Predictive Coding for Decision Transformer
Tung M. Luu, Donghoon Lee, Chang D. Yoo
TL;DR
PCDT tackles the limitations of return-conditioned DTs in offline goal-conditioned RL by conditioning actions on predictive codings that encode future information. It employs a two-stage architecture with a trajectory autoencoder to produce predictive latent codes and a causal transformer that uses these codes to predict actions, enabling learning from reward-free data and enhancing stitching in long-horizon tasks. Across AntMaze, FrankaKitchen, and a Sawyer robot, PCDT achieves competitive or superior performance to value-based and other transformer-based approaches, particularly in challenging stitching scenarios. The approach broadens offline RL applicability by leveraging large unlabeled datasets and offering robust, future-aware decision making in real-world robotics.
Abstract
Recent work in offline reinforcement learning (RL) has demonstrated the effectiveness of formulating decision-making as return-conditioned supervised learning. Notably, the decision transformer (DT) architecture has shown promise across various domains. However, despite its initial success, DTs have underperformed on several challenging datasets in goal-conditioned RL. This limitation stems from the inefficiency of return conditioning for guiding policy learning, particularly in unstructured and suboptimal datasets, resulting in DTs failing to effectively learn temporal compositionality. Moreover, this problem might be further exacerbated in long-horizon sparse-reward tasks. To address this challenge, we propose the Predictive Coding for Decision Transformer (PCDT) framework, which leverages generalized future conditioning to enhance DT methods.

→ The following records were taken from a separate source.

(** C3.  After a successful decode, [Read] returns what [Premultiply]
    makes of the decoded frame exactly when the blending mode is not
    [PREMULTIPLIED_ALPHA] and the file is a PNG, or a JPEG in [ADDITIVE]
    mode; in every other case it returns the decoded buffer untouched. *)
Theorem Read_premultiplies (data : ImageFileData) (frame : Z) (b b1 : ImageBuffer) :
  contains IMAGE_EXTENSIONS (extension data) = true ->
  decode data b frame = Returned (true, b1) ->
  Read data frame b =
    if premultiplies data
    then b2 ← Premultiply b1 frame (blendingMode data); Returned (true, b2)
    else Returned (true, b1).
Proof.
  intros Hext Hdec. unfold decode in Hdec. unfold Read, premultiplies. cbv zeta.
  assert (Hor : contains PNG_EXTENSIONS (extension data) = true
                \/ contains JPG_EXTENSIONS (extension data) = true).
  { unfold contains, IMAGE_EXTENSIONS in *.
    rewrite bool_decide_eq_true in Hext. rewrite !bool_decide_eq_true. set_solver. }
  destruct (contains PNG_EXTENSIONS (extension data)) eqn:Ep.
  - rewrite (png_not_jpg _ Ep), Hdec.
    destruct (blendingMode data); reflexivity.
  - destruct Hor as [Hor|Hor]; [discriminate|]. rewrite Hor.
    cbn -[ReadJPG Premultiply]. rewrite Hdec.
    destruct (blendingMode data); reflexivity.
Qed.

(** ** The pointer loops and their bound *)

(** The loops that run until a pointer meets its end are unrolled a
    bounded number of times.  The bound does not change what they
    compute: every pass accesses the array at a higher address, so with a
    bound above the size of the array a loop that has not met its end has
    left the array, which is undefined behaviour in any case. *)

Lemma load_outside (m : list Z) (i : Z) :
  i < 0 \/ Z.of_nat (length m) <= i -> load m i = Undefined.
Proof. intros H. unfold load. rewrite zlookup_None by lia. reflexivity. Qed.

Lemma load_inside (m : list Z) (i v : Z) :
  load m i = Returned v -> 0 <= i < Z.of_nat (length m).
Proof.
  unfold load. destruct (zlookup m i) eqn:E; [|discriminate].
  intros _. eapply zlookup_range, E.
Qed.

Lemma store_length (m m' : list Z) (i v : Z) :
  store m i v = Returned m' -> length m' = length m.
Proof.
  unfold store. destruct (zlookup m i); [|discriminate].
  intros [= <-]. apply length_zinsert.
Qed.
(* ===== verification/_CoqProject ===== *)
-Q . S2P
Prelude.v
StdMap.v
Types.v
VarByte.v
Env.v
Concrete.v
ImpuStore.v
XmlUtils.v
Irs.v
MemcachedCache.v
CacheProgress.v
HssCache.v
CacheReads.v
Latency.v
CacheWrites.v
CacheMerges.v
CacheErrors.v
HttpTasks.v
HttpImpi.v
HttpRegData.v
RegDataSystem.v
CacheProcessor.v
Node.v
CxMessages.v
CxTypes.v
DiameterHss.v
HsProv.v
Sprout.v
DiameterHandlers.v
Options.v
Startup.v
Configured.v
Usage.v
Diagnostics.v
Routes.v
Lifecycle.v
Teardown.v
Interference.v
Contention.v
ContendedImpu.v
ContendedWrite.v
HssInterface.v
System.v
HssRequests.v
(* ===== verification/StdMap.v ===== *)
(** * [std::map<std::string, V>]

    The ordered map the cache keeps its IMPIs, IMPUs and implicit
    registration sets in: a list of entries iterated in key order.  Only the
    operations the code uses: [find], [operator[]], [emplace], the range-for
    loop that updates the values in place, and the ordered traversal. *)

From Stdlib Require Import String Sorted.
From stdpp Require Import base list strings option.
From S2P Require Import Prelude.

Section std_map.
Context {V : Type}.

Abbreviation std_map := (list (string * V)).

(** [m.find(k)] *)
Fixpoint map_find (m : std_map) (k : string) : option V :=
  match m with
  | [] => None
  | (k', v) :: m' => if String.eqb k k' then Some v else map_find m' k
  end.

(** [m[k] = v] *)
Fixpoint map_set (m : std_map) (k : string) (v : V) : std_map :=
  match m with
  | [] => [(k, v)]
  | (k', v') :: m' =>
      match String.compare k k' with
      | Eq => (k, v) :: m'
      | Lt => (k, v) :: (k', v') :: m'
      | Gt => (k', v') :: map_set m' k v
      end
  end.

(** [m.emplace(k, v)]: no effect when the key is there *)
Definition map_emplace (m : std_map) (k : string) (v : V) : std_map :=
  match map_find m k with
  | Some _ => m
  | None => map_set m k v
  end.

(** [for (auto& e : m) e.second = f(e.first, e.second);] *)
Definition map_update (f : string -> V -> V) (m : std_map) : std_map :=
  map (fun e => (e.1, f e.1 e.2)) m.

(** [for (auto& e : m) if (p(e.second)) v.push_back(e.first);] *)
Definition map_keys_with (p : V -> bool) (m : std_map) : list string :=
  map fst (List.filter (fun e => p e.2) m).

(** Entries are in strictly increasing key order. *)
Definition map_ok (m : std_map) : Prop := StronglySorted string_lt (map fst m).

Lemma map_find_set_eq m k v : map_find (map_set m k v) k = Some v.
Proof.
  induction m as [|[k' v'] m IH]; simpl; [by rewrite String.eqb_refl|].
  destruct (String.compare k k') eqn:E; simpl; rewrite ?String.eqb_refl; try done.
  destruct (String.eqb_spec k k'); [|done]. subst.
  by rewrite string_compare_refl in E.
Qed.

Lemma map_find_set_ne m k k' v : k <> k' -> map_find (map_set m k v) k' = map_find m k'.
Proof.
  intros Hne. assert (Hb : String.eqb k' k = false) by (by apply String.eqb_neq).
  induction m as [|[j u] m IH]; simpl; [by rewrite Hb|].
  destruct (String.compare k j) eqn:E; simpl; rewrite ?IH, ?Hb; try done.
  apply String.compare_eq_iff in E. subst. by rewrite Hb.
Qed.

Lemma map_find_set m k k' v :
  map_find (map_set m k v) k' = if String.eqb k k' then Some v else map_find m k'.
Proof.
  destruct (String.eqb_spec k k') as [->|]; [apply map_find_set_eq|].
  by apply map_find_set_ne.
Qed.

Lemma map_find_emplace m k k' v :
  map_find (map_emplace m k v) k' =
  match map_find m k' with
  | Some u => Some u
  | None => if String.eqb k k' then Some v else None
  end.
Proof.
  unfold map_emplace. destruct (map_find m k) eqn:E.
  - destruct (map_find m k') eqn:E'; [done|].
    destruct (String.eqb_spec k k'); congruence.
  - rewrite map_find_set. destruct (String.eqb_spec k k') as [->|]; [by rewrite E|].
    by destruct (map_find m k').
Qed.

Lemma map_find_update f m k :
  map_find (map_update f m) k = f k <$> map_find m k.
Proof.
  induction m as [|[k' v] m IH]; simpl; [done|].
  destruct (String.eqb_spec k k') as [->|]; done.
Qed.

Lemma map_find_in m k v : map_find m k = Some v -> (k, v) ∈ m.
Proof.
  induction m as [|[k' v'] m IH]; simpl; [done|].
  destruct (String.eqb_spec k k') as [->|]; [intros [= ->]; by left|right; auto].
Qed.

Lemma map_find_keys m k : is_Some (map_find m k) <-> k ∈ map fst m.
Proof.
  induction m as [|[k' v] m IH]; simpl.
  { split; [by intros [? ?]|by intros ?%not_elem_of_nil]. }
  rewrite elem_of_cons, <- IH. destruct (String.eqb_spec k k') as [->|]; [by split; [left|eexists]|].
  split; [by right|by intros [?|?]].
Qed.

Lemma map_update_keys f m : map fst (map_update f m) = map fst m.
Proof. unfold map_update. by rewrite map_map. Qed.

Lemma map_set_keys m k v j : j ∈ map fst (map_set m k v) <-> j = k \/ j ∈ map fst m.
Proof.
  rewrite <- !map_find_keys, map_find_set.
  destruct (String.eqb_spec k j) as [->|]; [by split; [left|eexists]|]. split; [by right|by intros [?|?]].
Qed.

(** The order is kept by every operation. *)
Lemma map_ok_nil : map_ok [].
Proof. constructor. Qed.

Lemma map_ok_update f m : map_ok m -> map_ok (map_update f m).
Proof. unfold map_ok. by rewrite map_update_keys. Qed.

Lemma map_ok_set m k v : map_ok m -> map_ok (map_set m k v).
Proof.
  unfold map_ok. induction m as [|[k' v'] m IH]; simpl; intros H.
  { repeat constructor. }
  inversion H as [|? ? Hs Hf]; subst.
  destruct (String.compare k k') eqn:E; simpl.
  - apply String.compare_eq_iff in E. by subst.
  - constructor; [done|]. rewrite list.Forall_forall in Hf |- *.
    intros j [->|Hj]%elem_of_cons; [done|]. eapply string_lt_trans; [done|auto].
  - constructor; [auto|]. rewrite list.Forall_forall in Hf |- *. intros j Hj.
    apply map_set_keys in Hj as [->|Hj]; [by apply string_compare_gt|auto].
Qed.

Lemma map_ok_emplace m k v : map_ok m -> map_ok (map_emplace m k v).
Proof. unfold map_emplace. destruct (map_find m k); auto using map_ok_set. Qed.

Lemma map_ok_nodup m : map_ok m -> NoDup (map fst m).
Proof.
  unfold map_ok. induction 1 as [|k l Hs IH Hf]; constructor; [|done].
  intros Hin. rewrite list.Forall_forall in Hf. by apply (string_lt_irrefl k), Hf.
Qed.

(** With no repeated key, an entry is what [find] returns. *)
Lemma map_in_find m k v : NoDup (map fst m) -> (k, v) ∈ m -> map_find m k = Some v.
Proof.
  induction m as [|[k' v'] m IH]; simpl; [by intros _ ?%not_elem_of_nil|].
  intros Hnd [[= -> ->]|Hin]%elem_of_cons; [by rewrite String.eqb_refl|].
  apply list.NoDup_cons in Hnd as [Hk Hnd].
  destruct (String.eqb_spec k k') as [->|]; [|auto].
  contradict Hk. apply list_elem_of_In, in_map_iff. exists (k', v).
  split; [done|by apply list_elem_of_In].
Qed.

Lemma map_keys_with_elem p m k :
  map_ok m -> k ∈ map_keys_with p m <-> exists v, map_find m k = Some v /\ p v = true.
Proof.
  intros Hok%map_ok_nodup. unfold map_keys_with.
  rewrite list_elem_of_In, in_map_iff. setoid_rewrite filter_In. split.
  - intros ([k' v] & <- & Hin & Hp). exists v. split; [|done].
    apply map_in_find; [done|by apply list_elem_of_In].
  - intros (v & Hf & Hp). exists (k, v). split; [done|]. split; [|done].
    by apply list_elem_of_In, map_find_in.
Qed.

Lemma map_keys_with_nodup p m : map_ok m -> NoDup (map_keys_with p m).
Proof.
  unfold map_keys_with. intros H%map_ok_nodup. induction m as [|[k v] m IH]; simpl.
  { constructor. }
  apply list.NoDup_cons in H as [Hk Hnd]. destruct (p v); simpl; [|auto].
  constructor; [|auto]. contradict Hk. revert Hk.
  rewrite !list_elem_of_In, !in_map_iff. intros (e & <- & [Hin _]%filter_In). exact (in_map fst m e Hin).
Qed.
End std_map.

Abbreviation std_map V := (list (string * V)).

(** Build a map from a sequence of insertions, as the constructors do. *)
Fixpoint map_set_all {V} (m : std_map V) (ks : list string) (v : V) : std_map V :=
  match ks with
  | [] => m
  | k :: ks' => map_set_all (map_set m k v) ks' v
  end.

Lemma map_find_set_all {V} (m : std_map V) ks v k :
  map_find (map_set_all m ks v) k = if in_vector k ks then Some v else map_find m k.
Proof.
  revert m. induction ks as [|j ks IH]; intros m; simpl; [done|].
  rewrite IH, map_find_set, (String.eqb_sym k j). by destruct (in_vector k ks), (String.eqb j k).
Qed.

Lemma map_ok_set_all {V} (m : std_map V) ks v : map_ok m -> map_ok (map_set_all m ks v).
Proof. revert m. induction ks; simpl; auto using map_ok_set. Qed.

#[export] Hint Resolve map_ok_nil map_ok_set map_ok_update map_ok_emplace map_ok_set_all : homestead.
#[export] Hint Rewrite @map_find_set @map_find_emplace @map_find_update @map_find_set_all : homestead.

PCDT utilizes an architecture that extends the DT framework, conditioned on predictive codings, enabling decision-making based on both past and future factors, thereby improving generalization. Through extensive experiments on eight datasets from the AntMaze and FrankaKitchen environments, our proposed method achieves performance on par with or surpassing existing popular value-based and transformer-based methods in offline goal-conditioned RL. Furthermore, we also evaluate our method on a goal-reaching task with a physical robot.